Responding on X to a social media clip of her BBC interview on Sunday, the foreign secretary said her remarks were “disgraceful” and accused her of “cheerleading another country for detaining and deporting two British MPs.”
.@KemiBadenoch it’s disgraceful you are cheerleading another country for detaining and deporting two British MPs. Do you say the same about Tory MPs banned from China?
— David Lammy (@DavidLammy) April 6, 2025
This government will continue to stand up for the rights of our MPs to speak their mind, whatever their party. https://t.co/91W4H9vLWt
“Do you say the same about Tory MPs banned from China?” he went on to ask, in reference to the sanctioning of five Conservative parliamentarians in 2021 – including former party leader Iain Duncan Smith and security minister Tom Tugendhat – banning them from entry to Hong Kong and mainland China following their criticism of alleged human rights abuses against the country’s Uighur population in Xinjiang province.
The Tory leader fired back: “Unlike China, Israel is our ally and a democracy. A good Foreign Sec would be able to make that distinction.”
On Monday, a Downing Street spokesperson clarified that the government does not consider Israel and China to be equivalent and that the prime minister backed Lammy’s criticism of Badenoch when it came to standing up for the rights of parliamentarians. “That's why we think it's counterproductive to detain British MPs,” he added.
“We don't think it's a way to treat British parliamentarians, and we've been in contact with both MPs to offer our support,” the spokesperson said, revealing that Lammy had also been in contact with Israel’s foreign minister Gideon Saar.
Asked if the prime minister shared Abtisam Mohamed’s description of Israel’s actions in Gaza as “ethnic cleansing”, Starmer’s spokesperson said “no.” He expanded: “We've always made clear, Israel has a right to defend itself, but we've also always made clear that we expect Israel to meet international obligations to let aid into Gaza.”
He described the killing by the IDF of Red Crescent emergency workers in ambulances as an “outrage”, adding: “the prime minister's thoughts are with the loved ones of the victims, and we expect that incident to be investigated transparently and those responsible held to account”.

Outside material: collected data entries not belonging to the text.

(* ===== verification/DelayingQueue.v ===== *)
(** client-go's util/workqueue/delaying_queue.go and rate_limiting_queue.go:
    items that are added after a delay, and the queue that asks a rate limiter
    for the delay. The goroutine of [waitingLoop] is a sequence of steps among
    those of the clients; the heap of the entries that wait, with the map to
    them, is the map from their items to the times they are ready, of which
    [heap.Pop] takes one that no other precedes. The clock is part of the
    state; it never goes back. *)
From S2P Require Import Prelude QueueSpec WorkQueue RateLimiter.

Section queue.
Context {A : Type} `{Countable A} {TB : TokenBucket}.

(** ** The delaying queue *)

(** [type waitFor struct]: an item and the time it should be added *)
Record waitFor := { waitFor_data : A; waitFor_readyAt : Z }.

(** [type delayingType struct], with [waitingForQueue] and
    [waitingEntryByData] of its loop *)
Record delayingType := {
  delaying_Interface : workqueue A;
  delaying_clock : Z;
  waitingForAddCh : list waitFor;
  waitingEntryByData : gmap A Z
}.

Definition channel_capacity : nat := 1000.

(** [func newDelayingQueue(clock clock.Clock, q Interface, name string) *delayingType] *)
Definition newDelayingQueue (clock : Z) : delayingType :=
  {| delaying_Interface := newQueue; delaying_clock := clock; waitingForAddCh := []; waitingEntryByData := ∅ |}.

Definition set_Interface (i : workqueue A) (q : delayingType) : delayingType :=
  {| delaying_Interface := i; delaying_clock := delaying_clock q; waitingForAddCh := waitingForAddCh q;
     waitingEntryByData := waitingEntryByData q |}.

Definition delaying_Add (item : A) (q : delayingType) : delayingType := set_Interface (queue_Add item (delaying_Interface q)) q.

(** [func (q *delayingType) AddAfter(item interface{}, duration time.Duration)];
    it waits while the channel is full. *)
Definition AddAfter (item : A) (duration : Z) (q : delayingType) : option delayingType :=
  if queue_ShuttingDown (delaying_Interface q) then Some q
  else if bool_decide (duration ≤ 0)%Z then Some (delaying_Add item q)
  else if bool_decide (length (waitingForAddCh q) < channel_capacity)
  then Some {| delaying_Interface := delaying_Interface q; delaying_clock := delaying_clock q;
               waitingForAddCh := waitingForAddCh q ++
                 [{| waitFor_data := item; waitFor_readyAt := (delaying_clock q + duration)%Z |}];
               waitingEntryByData := waitingEntryByData q |}
  else None.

After being removed from Israel on Saturday, Mohamed and Yang said they were “astounded at the unprecedented step taken by the Israeli authorities to refuse British MPs entry on our trip to visit the occupied West Bank”.
Several senior Labour MPs, including Wes Streeting and Chris Bryant – the health secretary and culture minister respectively – criticised the Israeli decision.
Shadow attorney general David Wolfson accused Labour MPs of hypocrisy and pointed out that several of them had campaigned against US President Donald Trump being allowed into the UK while they were in opposition.
“I seem to remember some MPs here who wanted us to refuse entry not merely to a foreign parliamentarian, but to a foreign Head of Government and Head of State”, he said on X with a screenshot of David Lammy criticising then-prime minister Theresa May of “selling out the UK to a serial liar and a cheat”.
All UK MPs can speak their mind whatever their party, just as all Israeli MKs can (uniquely in the Middle East).
— David Wolfson (@DXW_KC) April 6, 2025
And all counties decide who’s allowed or refused entry: we’ve refused entry to foreign parliamentarians.